At the level of our mutual weaknesses, a client and I can help each other. I sometimes think that my clients encourage me as much as I encourage them.
Developing the Resources to Leave
My most wonderful results in improving self-image have been with battered women. Like my mom, each of these poor victims has gotten themselves into a relationship with a loathsome man because of a bad self-image.
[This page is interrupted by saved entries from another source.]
(* ===== verification/Protocol.v ===== *)
(** The data of the Omaha protocol: update requests and responses
    ([omaha/common/protocol_definition.h], [install_manifest.h]), the ping
    events ([ping_event.cc], [ping_event_cancel.cc],
    [ping_event_download_metrics.cc]) with their textual form, and the request
    object ([update_request.cc]). *)

From S2P Require Import Prelude Hresult CStrings.

(** ** Ping events *)

Inductive EventType :=
| EVENT_UNKNOWN | EVENT_INSTALL_DOWNLOAD_FINISH | EVENT_INSTALL_COMPLETE
| EVENT_UPDATE_COMPLETE | EVENT_UNINSTALL | EVENT_INSTALL_DOWNLOAD_START
| EVENT_INSTALL_INSTALLER_START | EVENT_INSTALL_APPLICATION_BEGIN
| EVENT_UPDATE_APPLICATION_BEGIN | EVENT_UPDATE_DOWNLOAD_START
| EVENT_UPDATE_DOWNLOAD_FINISH | EVENT_UPDATE_INSTALLER_START
| EVENT_REGISTER_PRODUCT_COMPLETE | EVENT_INSTALL_OEM_FIRST_CHECK
| EVENT_APP_COMMAND_BEGIN | EVENT_APP_COMMAND_COMPLETE
| EVENT_DEBUG | EVENT_CHROME_RECOVERY_COMPONENT.

#[export] Instance EventType_eq_dec : EqDecision EventType.
Proof. solve_decision. Defined.

Definition EventType_value (t : EventType) : Z :=
  match t with
  | EVENT_UNKNOWN => 0 | EVENT_INSTALL_DOWNLOAD_FINISH => 1
  | EVENT_INSTALL_COMPLETE => 2 | EVENT_UPDATE_COMPLETE => 3
  | EVENT_UNINSTALL => 4 | EVENT_INSTALL_DOWNLOAD_START => 5
  | EVENT_INSTALL_INSTALLER_START => 6 | EVENT_INSTALL_APPLICATION_BEGIN => 9
  | EVENT_UPDATE_APPLICATION_BEGIN => 12 | EVENT_UPDATE_DOWNLOAD_START => 13
  | EVENT_UPDATE_DOWNLOAD_FINISH => 14 | EVENT_UPDATE_INSTALLER_START => 15
  | EVENT_REGISTER_PRODUCT_COMPLETE => 20 | EVENT_INSTALL_OEM_FIRST_CHECK => 30
  | EVENT_APP_COMMAND_BEGIN => 40 | EVENT_APP_COMMAND_COMPLETE => 41
  | EVENT_DEBUG => 50 | EVENT_CHROME_RECOVERY_COMPONENT => 53
  end.

Inductive EventResult :=
| EVENT_RESULT_ERROR | EVENT_RESULT_SUCCESS | EVENT_RESULT_SUCCESS_REBOOT
| EVENT_RESULT_CANCELLED | EVENT_RESULT_INSTALLER_ERROR_MSI
| EVENT_RESULT_INSTALLER_ERROR_OTHER | EVENT_RESULT_INSTALLER_ERROR_SYSTEM
| EVENT_RESULT_UPDATE_DEFERRED | EVENT_RESULT_HANDOFF_ERROR.

#[export] Instance EventResult_eq_dec : EqDecision EventResult.
Proof. solve_decision. Defined.

Definition EventResult_value (r : EventResult) : Z :=
  match r with
  | EVENT_RESULT_ERROR => 0 | EVENT_RESULT_SUCCESS => 1
  | EVENT_RESULT_SUCCESS_REBOOT => 2 | EVENT_RESULT_CANCELLED => 4
  | EVENT_RESULT_INSTALLER_ERROR_MSI => 5 | EVENT_RESULT_INSTALLER_ERROR_OTHER => 6
  | EVENT_RESULT_INSTALLER_ERROR_SYSTEM => 8 | EVENT_RESULT_UPDATE_DEFERRED => 9
  | EVENT_RESULT_HANDOFF_ERROR => 10
  end.

Definition kAppStateExtraCodeMask : Z := 0x10000000.

(** [DownloadMetrics]. *)
Inductive Downloader := kNone | kWinHttp | kBits.

Record DownloadMetrics := mkDownloadMetrics {
  dm_url : CString;
  dm_downloader : Downloader;
  dm_error : Z;
  dm_downloaded_bytes : Z;
  dm_total_bytes : Z;
  dm_download_time_ms : Z
}.

(** The data members of [PingEvent], and what its two subclasses add. *)
Inductive PingEventExtra :=
| ExtraNone
| ExtraCancel (is_bundled : bool) (state_when_cancelled : Z)
    (time_since_update_available_ms time_since_download_start_ms : Z)
| ExtraDownloadMetrics (download_metrics : DownloadMetrics).

Record PingEvent := mkPingEvent {
  event_type : EventType;
  event_result : EventResult;
  ping_error_code : Z;
  ping_extra_code1 : Z;
  ping_source_url_index : Z;
  ping_update_check_time_ms : Z;
  ping_download_time_ms : Z;
  ping_num_bytes_downloaded : Z;
  ping_app_size : Z;
  ping_install_time_ms : Z;
  ping_extra : PingEventExtra
}.

(** The constructors. *)
Definition PingEvent4 (type : EventType) (result : EventResult) (error_code extra_code1 : Z) : PingEvent :=
  mkPingEvent type result error_code extra_code1 (-1) 0 0 0 0 0 ExtraNone.

Definition PingEvent10 (type : EventType) (result : EventResult)
    (error_code extra_code1 source_url_index update_check_time_ms download_time_ms
     num_bytes_downloaded app_size install_time_ms : Z) : PingEvent :=
  mkPingEvent type result error_code extra_code1 source_url_index update_check_time_ms
    download_time_ms num_bytes_downloaded app_size install_time_ms ExtraNone.

Definition PingEventCancel (type : EventType) (result : EventResult) (error_code extra_code1 : Z)
    (is_bundled : bool) (state_when_cancelled time_since_update_available_ms
     time_since_download_start_ms : Z) : PingEvent :=
  mkPingEvent type result error_code extra_code1 (-1) 0 0 0 0 0
    (ExtraCancel is_bundled state_when_cancelled time_since_update_available_ms
       time_since_download_start_ms).

Definition PingEventDownloadMetrics (is_update : bool) (result : EventResult)
    (download_metrics : DownloadMetrics) : PingEvent :=
  mkPingEvent (if is_update then EVENT_UPDATE_DOWNLOAD_FINISH else EVENT_INSTALL_DOWNLOAD_FINISH)
    result (dm_error download_metrics) 0 (-1) 0 0 0 0 0 (ExtraDownloadMetrics download_metrics).

(** ** The textual form of pings *)

(** One attribute of [ToString]: ["%s=%s"]. *)
Definition attr (name : string) (value : CString) : CString := _T name ++ _T "=" ++ value.

Definition opt (b : bool) (s : CString) : CString := if b then s else [].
Their normal, healthy psychological boundaries have broken down completely; they believe on some level that they deserve the abuse they receive.
Makeovers can be part of a solution for some of these people, because after we are finished with them, clients who have suffered abuse might be able to look at themselves in the mirror and, with conviction, tell the person looking back at them that anybody who looks like she does deserves to be cherished rather than battered.
Of course, people should be loved and not abused no matter how they look, but for some of my clients, the improvement in their appearance encourages a corresponding increase in self-worth.
Assisting people to repair broken self-images is only one part of my mission since most of my clients don’t have problems in this area, of course. My other purpose — the core of my mission — is in helping clients meet their personal goals, whatever they are.
I’ve had clients trying to further their careers, prepare for a reunion, or recover from a divorce. One of my makeovers isn’t a complete solution for any of these challenges, but it can play an important role in helping clients to succeed in whatever they’re trying to do.
A few years ago I began moonlighting by making over rooms for people. I do interior decorating, custom painting, and accessorizing people’s living spaces.
I could quit doing makeovers with people and begin doing interior decorating as a fulltime occupation. But as much fun as I have making over a room, the payoff isn’t the same. My clients in that business seem to be pleased with the results of my efforts, but the building itself is never happy because of what it has become.
A house can’t look at itself in the mirror and cry tears of delight. It can’t hug me and say, “Thanks so much! You’ve changed my life!”
That kind of experience is the greatest thing about Trés Jolie Salon. It is one of the greatest things of my life!
In my opinion, that’s what life is about — helping people feel good about themselves and building self-esteem.